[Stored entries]
■ ■ ■ ■
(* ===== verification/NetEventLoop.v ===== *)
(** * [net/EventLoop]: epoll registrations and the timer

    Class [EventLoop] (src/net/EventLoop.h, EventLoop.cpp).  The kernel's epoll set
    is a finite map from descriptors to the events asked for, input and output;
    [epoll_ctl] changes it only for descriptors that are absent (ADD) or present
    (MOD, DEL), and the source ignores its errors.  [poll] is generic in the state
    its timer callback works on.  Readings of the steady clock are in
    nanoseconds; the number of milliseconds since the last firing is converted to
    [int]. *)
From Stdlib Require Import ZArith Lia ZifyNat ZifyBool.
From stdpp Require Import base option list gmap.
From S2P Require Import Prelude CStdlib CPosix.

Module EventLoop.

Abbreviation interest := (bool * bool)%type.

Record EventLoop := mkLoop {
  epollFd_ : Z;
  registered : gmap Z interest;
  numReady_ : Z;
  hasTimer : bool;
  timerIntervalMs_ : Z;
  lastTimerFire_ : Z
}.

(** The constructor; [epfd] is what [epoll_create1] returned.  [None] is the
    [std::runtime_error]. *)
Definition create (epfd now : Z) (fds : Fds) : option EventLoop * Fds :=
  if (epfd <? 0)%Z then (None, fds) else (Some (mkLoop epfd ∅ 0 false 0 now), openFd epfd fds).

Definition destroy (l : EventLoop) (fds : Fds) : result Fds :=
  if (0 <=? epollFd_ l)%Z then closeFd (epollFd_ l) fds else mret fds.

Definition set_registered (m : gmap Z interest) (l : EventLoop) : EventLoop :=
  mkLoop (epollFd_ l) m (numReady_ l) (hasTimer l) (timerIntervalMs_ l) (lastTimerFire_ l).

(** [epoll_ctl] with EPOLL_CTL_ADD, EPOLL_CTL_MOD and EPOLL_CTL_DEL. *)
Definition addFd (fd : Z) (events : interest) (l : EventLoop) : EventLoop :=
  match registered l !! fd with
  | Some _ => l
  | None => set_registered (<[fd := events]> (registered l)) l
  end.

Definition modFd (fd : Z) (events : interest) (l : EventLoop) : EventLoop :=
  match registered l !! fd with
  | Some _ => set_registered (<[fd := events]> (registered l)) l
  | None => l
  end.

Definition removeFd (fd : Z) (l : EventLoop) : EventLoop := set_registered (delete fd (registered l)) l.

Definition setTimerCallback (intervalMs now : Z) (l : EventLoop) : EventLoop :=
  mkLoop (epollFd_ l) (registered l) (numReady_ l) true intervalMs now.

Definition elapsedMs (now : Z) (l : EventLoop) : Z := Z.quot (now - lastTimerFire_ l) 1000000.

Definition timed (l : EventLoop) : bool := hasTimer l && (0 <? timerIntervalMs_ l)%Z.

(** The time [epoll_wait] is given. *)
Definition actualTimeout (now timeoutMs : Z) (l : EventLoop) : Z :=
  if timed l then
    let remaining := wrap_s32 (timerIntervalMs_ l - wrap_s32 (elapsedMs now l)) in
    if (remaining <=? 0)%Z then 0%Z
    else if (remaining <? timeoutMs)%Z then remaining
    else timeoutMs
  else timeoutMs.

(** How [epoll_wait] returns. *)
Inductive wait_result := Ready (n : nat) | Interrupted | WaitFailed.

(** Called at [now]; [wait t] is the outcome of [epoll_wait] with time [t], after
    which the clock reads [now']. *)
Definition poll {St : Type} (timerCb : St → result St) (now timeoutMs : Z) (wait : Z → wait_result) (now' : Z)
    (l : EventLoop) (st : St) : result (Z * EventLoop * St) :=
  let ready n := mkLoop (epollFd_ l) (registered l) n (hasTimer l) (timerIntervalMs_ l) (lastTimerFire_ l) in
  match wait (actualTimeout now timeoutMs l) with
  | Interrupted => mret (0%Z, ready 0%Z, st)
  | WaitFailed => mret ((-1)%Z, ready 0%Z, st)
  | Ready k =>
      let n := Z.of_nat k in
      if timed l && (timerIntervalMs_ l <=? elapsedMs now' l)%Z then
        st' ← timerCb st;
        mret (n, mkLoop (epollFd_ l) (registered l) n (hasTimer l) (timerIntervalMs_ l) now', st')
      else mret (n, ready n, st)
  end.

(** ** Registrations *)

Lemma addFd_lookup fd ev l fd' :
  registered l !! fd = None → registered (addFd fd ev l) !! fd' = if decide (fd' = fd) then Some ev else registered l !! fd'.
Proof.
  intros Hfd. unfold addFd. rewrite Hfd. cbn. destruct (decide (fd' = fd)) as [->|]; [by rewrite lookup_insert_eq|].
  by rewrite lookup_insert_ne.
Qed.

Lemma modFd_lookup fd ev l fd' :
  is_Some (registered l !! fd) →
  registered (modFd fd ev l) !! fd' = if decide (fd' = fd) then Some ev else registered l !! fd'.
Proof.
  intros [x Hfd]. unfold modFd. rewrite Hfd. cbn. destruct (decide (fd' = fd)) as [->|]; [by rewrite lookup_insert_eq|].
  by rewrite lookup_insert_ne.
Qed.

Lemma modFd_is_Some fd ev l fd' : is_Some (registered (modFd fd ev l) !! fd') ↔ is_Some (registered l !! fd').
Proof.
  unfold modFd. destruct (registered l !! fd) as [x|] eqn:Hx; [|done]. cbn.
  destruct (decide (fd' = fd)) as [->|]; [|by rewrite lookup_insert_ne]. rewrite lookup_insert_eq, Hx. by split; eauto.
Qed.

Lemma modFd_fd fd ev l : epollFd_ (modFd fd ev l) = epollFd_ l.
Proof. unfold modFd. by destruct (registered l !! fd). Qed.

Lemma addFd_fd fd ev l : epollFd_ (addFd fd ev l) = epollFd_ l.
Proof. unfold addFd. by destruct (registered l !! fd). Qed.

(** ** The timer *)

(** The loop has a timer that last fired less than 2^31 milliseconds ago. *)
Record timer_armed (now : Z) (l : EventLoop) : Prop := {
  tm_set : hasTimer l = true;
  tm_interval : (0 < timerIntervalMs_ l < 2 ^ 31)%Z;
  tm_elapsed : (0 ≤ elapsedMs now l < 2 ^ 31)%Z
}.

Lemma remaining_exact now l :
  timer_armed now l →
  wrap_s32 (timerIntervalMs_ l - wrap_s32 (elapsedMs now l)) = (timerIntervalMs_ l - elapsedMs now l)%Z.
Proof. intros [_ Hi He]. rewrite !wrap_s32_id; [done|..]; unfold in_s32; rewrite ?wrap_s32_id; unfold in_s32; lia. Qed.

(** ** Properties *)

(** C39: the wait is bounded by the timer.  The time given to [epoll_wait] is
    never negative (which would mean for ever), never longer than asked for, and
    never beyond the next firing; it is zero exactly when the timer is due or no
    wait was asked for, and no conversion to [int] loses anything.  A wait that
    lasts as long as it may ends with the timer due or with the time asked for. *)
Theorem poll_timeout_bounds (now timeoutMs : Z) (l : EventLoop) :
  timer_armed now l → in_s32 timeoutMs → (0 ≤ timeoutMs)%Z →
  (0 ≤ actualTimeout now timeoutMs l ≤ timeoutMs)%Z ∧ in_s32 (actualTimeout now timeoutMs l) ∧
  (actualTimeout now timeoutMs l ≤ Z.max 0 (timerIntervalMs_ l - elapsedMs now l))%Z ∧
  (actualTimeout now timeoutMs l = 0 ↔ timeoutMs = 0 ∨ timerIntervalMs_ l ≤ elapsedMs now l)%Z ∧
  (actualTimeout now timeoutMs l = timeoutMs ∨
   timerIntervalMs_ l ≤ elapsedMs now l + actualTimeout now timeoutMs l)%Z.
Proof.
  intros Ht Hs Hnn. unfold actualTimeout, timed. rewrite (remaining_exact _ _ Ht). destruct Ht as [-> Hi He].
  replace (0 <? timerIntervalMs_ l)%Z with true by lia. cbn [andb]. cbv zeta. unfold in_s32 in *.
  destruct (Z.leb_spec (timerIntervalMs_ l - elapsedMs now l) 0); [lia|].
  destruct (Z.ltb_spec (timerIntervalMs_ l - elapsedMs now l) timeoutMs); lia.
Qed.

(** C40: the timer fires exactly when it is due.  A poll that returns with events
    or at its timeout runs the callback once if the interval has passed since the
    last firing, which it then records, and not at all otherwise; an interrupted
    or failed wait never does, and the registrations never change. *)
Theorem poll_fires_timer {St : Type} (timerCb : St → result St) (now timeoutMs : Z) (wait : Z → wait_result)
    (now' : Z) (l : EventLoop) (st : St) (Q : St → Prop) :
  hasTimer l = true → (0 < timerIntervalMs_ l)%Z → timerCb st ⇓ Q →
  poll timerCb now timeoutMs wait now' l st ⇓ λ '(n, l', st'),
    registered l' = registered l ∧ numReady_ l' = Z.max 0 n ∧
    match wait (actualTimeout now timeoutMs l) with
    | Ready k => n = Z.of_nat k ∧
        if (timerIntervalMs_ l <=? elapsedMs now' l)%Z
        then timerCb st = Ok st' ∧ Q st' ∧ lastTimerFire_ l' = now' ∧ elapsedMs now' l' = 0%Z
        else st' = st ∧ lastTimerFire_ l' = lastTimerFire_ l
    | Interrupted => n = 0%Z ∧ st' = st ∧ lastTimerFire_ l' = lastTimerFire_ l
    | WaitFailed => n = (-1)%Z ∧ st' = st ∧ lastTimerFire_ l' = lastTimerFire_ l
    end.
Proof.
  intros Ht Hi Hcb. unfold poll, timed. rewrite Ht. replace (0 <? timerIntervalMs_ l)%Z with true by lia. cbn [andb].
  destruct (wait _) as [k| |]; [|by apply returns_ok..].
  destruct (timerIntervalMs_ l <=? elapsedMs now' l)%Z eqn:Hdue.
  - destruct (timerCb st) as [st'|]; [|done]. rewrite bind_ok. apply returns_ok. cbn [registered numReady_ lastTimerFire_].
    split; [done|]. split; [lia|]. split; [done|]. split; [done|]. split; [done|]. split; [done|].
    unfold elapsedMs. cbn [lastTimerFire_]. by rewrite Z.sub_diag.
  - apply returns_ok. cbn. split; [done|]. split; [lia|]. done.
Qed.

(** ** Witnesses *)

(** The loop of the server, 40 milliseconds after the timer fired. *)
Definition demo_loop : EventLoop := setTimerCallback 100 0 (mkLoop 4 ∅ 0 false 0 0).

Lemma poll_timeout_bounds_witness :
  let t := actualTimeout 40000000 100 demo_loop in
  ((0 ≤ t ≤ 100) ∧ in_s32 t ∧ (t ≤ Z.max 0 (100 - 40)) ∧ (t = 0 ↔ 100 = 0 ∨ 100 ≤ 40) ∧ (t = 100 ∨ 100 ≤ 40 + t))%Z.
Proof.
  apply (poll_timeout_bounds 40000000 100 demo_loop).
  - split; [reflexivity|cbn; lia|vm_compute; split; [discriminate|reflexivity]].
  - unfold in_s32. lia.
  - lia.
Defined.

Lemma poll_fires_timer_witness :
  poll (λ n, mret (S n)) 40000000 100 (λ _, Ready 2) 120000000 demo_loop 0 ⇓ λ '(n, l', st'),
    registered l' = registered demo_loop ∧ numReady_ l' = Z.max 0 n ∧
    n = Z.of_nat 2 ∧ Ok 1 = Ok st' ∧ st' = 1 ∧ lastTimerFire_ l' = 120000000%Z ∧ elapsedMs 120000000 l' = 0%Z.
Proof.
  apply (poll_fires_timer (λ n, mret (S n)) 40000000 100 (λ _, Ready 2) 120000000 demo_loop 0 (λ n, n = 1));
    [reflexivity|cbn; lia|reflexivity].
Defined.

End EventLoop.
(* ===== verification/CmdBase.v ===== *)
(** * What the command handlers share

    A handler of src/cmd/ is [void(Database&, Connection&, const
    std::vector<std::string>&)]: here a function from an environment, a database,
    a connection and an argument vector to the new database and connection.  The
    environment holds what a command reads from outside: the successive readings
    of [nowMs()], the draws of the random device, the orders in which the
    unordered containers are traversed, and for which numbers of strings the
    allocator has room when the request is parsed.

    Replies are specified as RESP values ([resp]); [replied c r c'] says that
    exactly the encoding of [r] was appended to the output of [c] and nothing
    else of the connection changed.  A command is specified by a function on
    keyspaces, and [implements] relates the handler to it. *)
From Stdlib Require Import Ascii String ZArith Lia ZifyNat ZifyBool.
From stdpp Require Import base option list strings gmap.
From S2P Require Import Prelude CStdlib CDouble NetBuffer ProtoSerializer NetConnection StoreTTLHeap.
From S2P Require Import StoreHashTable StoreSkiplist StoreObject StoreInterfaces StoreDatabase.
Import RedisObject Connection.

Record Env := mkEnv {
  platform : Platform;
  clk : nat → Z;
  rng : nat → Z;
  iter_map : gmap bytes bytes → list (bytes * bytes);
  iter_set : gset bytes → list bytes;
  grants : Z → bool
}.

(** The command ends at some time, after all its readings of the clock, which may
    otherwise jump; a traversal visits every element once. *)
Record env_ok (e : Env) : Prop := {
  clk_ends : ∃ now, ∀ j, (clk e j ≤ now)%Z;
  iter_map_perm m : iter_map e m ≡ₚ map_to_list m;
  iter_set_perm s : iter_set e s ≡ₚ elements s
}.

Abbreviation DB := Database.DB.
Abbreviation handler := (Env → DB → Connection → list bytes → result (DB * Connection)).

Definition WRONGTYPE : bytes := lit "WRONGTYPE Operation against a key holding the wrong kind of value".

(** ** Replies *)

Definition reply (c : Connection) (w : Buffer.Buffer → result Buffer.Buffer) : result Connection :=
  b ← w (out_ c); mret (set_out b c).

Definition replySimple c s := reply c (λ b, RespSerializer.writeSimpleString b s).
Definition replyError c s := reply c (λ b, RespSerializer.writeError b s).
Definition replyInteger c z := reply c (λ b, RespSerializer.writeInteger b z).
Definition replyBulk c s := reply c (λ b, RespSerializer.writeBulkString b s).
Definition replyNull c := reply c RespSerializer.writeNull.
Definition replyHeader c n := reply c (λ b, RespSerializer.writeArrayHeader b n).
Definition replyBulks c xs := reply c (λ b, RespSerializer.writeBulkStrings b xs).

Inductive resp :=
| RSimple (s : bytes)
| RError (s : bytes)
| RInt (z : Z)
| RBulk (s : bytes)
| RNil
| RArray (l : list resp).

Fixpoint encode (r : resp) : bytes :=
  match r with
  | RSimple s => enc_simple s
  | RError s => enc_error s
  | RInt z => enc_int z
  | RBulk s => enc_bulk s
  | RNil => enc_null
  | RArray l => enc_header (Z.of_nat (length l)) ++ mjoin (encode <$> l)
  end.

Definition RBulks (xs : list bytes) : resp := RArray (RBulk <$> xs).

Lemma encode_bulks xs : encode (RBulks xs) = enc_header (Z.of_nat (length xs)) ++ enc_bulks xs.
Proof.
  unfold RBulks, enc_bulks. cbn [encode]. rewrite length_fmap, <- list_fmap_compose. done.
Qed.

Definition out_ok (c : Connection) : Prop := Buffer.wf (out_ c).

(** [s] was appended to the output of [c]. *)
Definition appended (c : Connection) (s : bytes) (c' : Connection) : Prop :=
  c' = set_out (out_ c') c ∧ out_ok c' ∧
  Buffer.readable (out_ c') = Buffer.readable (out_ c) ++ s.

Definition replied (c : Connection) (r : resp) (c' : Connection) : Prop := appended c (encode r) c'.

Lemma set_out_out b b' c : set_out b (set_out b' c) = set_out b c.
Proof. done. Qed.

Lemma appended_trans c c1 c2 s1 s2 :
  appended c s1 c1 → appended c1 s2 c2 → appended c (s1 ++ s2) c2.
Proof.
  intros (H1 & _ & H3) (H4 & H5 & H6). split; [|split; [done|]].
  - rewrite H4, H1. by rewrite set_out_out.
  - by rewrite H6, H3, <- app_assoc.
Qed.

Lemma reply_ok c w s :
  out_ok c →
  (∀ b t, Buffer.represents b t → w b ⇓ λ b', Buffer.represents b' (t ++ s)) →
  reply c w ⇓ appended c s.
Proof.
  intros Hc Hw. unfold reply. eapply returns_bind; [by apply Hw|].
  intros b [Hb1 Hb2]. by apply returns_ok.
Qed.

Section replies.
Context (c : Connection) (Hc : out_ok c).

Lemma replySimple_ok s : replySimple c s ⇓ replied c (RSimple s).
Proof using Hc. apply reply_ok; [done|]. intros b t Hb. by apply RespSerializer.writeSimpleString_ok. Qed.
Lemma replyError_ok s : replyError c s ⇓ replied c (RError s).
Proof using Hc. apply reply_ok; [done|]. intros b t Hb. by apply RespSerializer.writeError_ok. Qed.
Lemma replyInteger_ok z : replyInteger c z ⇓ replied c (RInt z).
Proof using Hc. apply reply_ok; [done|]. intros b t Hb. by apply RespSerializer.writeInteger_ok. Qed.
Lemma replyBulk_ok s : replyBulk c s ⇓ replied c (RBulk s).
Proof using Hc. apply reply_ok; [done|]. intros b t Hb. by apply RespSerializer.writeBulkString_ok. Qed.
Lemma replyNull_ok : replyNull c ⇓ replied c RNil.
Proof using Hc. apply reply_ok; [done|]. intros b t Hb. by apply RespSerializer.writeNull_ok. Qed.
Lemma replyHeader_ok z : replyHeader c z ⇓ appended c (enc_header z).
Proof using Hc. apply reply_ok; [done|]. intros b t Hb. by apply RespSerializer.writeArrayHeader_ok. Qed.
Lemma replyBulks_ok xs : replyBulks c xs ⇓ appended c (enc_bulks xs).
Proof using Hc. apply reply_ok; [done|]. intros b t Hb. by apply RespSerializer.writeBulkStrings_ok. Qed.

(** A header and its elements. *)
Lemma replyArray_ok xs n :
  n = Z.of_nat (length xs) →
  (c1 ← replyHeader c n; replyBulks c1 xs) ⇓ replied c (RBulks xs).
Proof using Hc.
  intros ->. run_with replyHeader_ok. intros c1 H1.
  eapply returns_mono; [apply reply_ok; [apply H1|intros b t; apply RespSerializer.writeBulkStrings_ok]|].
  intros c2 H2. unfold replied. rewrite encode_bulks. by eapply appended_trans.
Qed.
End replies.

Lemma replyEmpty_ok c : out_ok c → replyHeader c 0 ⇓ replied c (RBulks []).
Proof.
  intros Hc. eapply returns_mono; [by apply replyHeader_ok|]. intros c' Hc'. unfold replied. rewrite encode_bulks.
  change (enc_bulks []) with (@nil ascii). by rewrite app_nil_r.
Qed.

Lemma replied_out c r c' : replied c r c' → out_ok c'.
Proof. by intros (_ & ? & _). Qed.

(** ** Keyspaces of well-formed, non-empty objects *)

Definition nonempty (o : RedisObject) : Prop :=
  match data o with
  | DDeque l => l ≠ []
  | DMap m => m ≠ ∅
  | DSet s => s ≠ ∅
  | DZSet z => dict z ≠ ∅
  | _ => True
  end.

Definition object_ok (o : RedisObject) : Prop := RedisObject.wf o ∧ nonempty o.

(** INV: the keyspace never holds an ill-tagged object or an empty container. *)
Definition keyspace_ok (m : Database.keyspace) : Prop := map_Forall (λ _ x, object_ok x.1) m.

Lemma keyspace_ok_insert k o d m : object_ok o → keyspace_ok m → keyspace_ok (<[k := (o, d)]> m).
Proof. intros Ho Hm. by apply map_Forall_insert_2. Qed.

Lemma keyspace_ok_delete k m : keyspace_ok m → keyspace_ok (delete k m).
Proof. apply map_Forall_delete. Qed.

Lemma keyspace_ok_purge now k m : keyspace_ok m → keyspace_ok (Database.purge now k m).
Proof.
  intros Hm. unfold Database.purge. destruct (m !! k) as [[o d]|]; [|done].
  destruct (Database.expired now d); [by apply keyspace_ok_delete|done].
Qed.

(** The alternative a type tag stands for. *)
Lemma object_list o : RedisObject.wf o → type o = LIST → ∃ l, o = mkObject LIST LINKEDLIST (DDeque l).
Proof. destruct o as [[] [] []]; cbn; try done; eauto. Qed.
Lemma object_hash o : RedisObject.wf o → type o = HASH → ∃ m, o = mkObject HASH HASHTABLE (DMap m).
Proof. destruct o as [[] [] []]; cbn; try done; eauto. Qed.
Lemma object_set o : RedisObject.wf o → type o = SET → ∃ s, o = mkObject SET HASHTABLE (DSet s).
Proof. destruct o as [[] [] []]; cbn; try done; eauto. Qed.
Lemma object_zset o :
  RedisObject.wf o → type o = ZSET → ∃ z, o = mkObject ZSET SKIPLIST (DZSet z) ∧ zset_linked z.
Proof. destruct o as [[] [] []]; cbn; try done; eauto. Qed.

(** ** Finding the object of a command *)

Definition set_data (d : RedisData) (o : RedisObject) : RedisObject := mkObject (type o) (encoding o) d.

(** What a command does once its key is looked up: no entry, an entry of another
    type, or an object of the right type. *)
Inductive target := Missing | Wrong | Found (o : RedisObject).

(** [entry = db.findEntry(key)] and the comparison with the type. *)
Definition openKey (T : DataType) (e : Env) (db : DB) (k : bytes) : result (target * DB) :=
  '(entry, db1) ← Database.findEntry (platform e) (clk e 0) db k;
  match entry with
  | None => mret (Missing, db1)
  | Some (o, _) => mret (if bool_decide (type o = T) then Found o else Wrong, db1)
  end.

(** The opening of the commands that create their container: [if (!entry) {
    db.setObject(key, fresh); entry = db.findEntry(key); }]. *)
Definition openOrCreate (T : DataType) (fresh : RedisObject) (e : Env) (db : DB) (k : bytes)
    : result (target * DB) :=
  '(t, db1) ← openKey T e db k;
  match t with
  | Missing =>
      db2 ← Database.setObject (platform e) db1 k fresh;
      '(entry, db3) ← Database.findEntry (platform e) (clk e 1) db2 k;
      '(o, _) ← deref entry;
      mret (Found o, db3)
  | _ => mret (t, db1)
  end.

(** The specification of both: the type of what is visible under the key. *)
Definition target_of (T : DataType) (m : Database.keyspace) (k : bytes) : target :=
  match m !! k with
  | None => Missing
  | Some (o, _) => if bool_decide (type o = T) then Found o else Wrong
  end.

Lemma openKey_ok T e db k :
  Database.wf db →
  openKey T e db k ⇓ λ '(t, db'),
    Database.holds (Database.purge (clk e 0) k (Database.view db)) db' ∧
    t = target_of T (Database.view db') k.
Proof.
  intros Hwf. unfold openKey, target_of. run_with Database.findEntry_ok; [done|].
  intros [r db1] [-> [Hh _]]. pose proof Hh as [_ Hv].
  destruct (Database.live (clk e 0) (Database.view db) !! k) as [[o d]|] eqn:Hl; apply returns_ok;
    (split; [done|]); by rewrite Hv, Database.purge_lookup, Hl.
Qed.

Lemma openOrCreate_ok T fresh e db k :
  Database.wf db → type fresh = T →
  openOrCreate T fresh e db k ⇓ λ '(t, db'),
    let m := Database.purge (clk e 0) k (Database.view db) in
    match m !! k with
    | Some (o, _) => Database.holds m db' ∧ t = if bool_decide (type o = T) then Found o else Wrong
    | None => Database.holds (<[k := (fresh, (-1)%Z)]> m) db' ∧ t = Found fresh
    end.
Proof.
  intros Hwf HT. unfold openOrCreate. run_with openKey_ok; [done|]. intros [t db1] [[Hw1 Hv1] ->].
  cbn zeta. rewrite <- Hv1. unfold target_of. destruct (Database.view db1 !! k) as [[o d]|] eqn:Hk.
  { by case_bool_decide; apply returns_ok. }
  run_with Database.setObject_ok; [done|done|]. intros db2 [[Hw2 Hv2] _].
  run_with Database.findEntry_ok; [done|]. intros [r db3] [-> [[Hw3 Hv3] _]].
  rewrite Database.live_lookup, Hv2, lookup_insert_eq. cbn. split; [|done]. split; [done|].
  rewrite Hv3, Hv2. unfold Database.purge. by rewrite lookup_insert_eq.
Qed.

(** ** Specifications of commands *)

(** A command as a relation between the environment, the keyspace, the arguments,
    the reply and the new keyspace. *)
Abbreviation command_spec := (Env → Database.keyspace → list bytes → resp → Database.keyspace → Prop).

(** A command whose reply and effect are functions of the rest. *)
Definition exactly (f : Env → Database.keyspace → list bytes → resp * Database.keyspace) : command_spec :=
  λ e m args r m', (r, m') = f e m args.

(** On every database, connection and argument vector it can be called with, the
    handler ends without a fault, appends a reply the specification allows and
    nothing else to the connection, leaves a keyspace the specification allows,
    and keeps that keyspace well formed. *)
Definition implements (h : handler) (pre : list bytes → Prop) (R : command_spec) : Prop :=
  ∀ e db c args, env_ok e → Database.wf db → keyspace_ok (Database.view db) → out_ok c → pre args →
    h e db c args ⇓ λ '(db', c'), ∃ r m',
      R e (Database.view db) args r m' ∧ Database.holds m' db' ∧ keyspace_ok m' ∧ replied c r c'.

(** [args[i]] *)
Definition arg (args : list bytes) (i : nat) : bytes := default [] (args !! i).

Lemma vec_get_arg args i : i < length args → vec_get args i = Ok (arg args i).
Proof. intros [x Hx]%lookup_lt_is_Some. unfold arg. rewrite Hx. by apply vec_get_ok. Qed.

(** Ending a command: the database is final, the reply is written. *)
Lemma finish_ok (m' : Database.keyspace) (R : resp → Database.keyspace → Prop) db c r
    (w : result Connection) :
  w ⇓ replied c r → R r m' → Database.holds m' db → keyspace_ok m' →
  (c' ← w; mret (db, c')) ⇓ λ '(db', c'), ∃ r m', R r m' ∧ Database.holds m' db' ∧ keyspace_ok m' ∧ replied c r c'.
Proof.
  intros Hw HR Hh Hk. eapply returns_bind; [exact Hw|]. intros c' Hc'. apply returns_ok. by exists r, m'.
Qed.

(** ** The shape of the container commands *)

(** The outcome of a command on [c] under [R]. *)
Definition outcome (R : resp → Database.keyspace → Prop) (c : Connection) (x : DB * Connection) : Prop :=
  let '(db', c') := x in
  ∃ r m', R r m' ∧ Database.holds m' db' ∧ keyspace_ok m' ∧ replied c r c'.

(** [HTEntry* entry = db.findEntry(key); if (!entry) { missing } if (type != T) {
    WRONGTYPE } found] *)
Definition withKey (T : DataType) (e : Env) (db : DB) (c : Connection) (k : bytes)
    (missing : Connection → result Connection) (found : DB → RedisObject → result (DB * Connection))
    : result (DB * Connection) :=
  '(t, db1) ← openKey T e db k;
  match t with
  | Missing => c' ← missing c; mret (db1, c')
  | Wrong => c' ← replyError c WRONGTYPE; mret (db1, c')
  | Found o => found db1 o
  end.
■ ■ ■ ■
#### Brief:
From the records above, print only the lines between the one holding "(l : EventLoop) (st : St) : result" and the one holding "Lemma addFd_lookup fd", inclusive, exactly as they stand.

#### Answer space:
    (l : EventLoop) (st : St) : result (Z * EventLoop * St) :=
  let ready n := mkLoop (epollFd_ l) (registered l) n (hasTimer l) (timerIntervalMs_ l) (lastTimerFire_ l) in
  match wait (actualTimeout now timeoutMs l) with
  | Interrupted => mret (0%Z, ready 0%Z, st)
  | WaitFailed => mret ((-1)%Z, ready 0%Z, st)
  | Ready k =>
      let n := Z.of_nat k in
      if timed l && (timerIntervalMs_ l <=? elapsedMs now' l)%Z then
        st' ← timerCb st;
        mret (n, mkLoop (epollFd_ l) (registered l) n (hasTimer l) (timerIntervalMs_ l) now', st')
      else mret (n, ready n, st)
  end.

(** ** Registrations *)

Lemma addFd_lookup fd ev l fd' :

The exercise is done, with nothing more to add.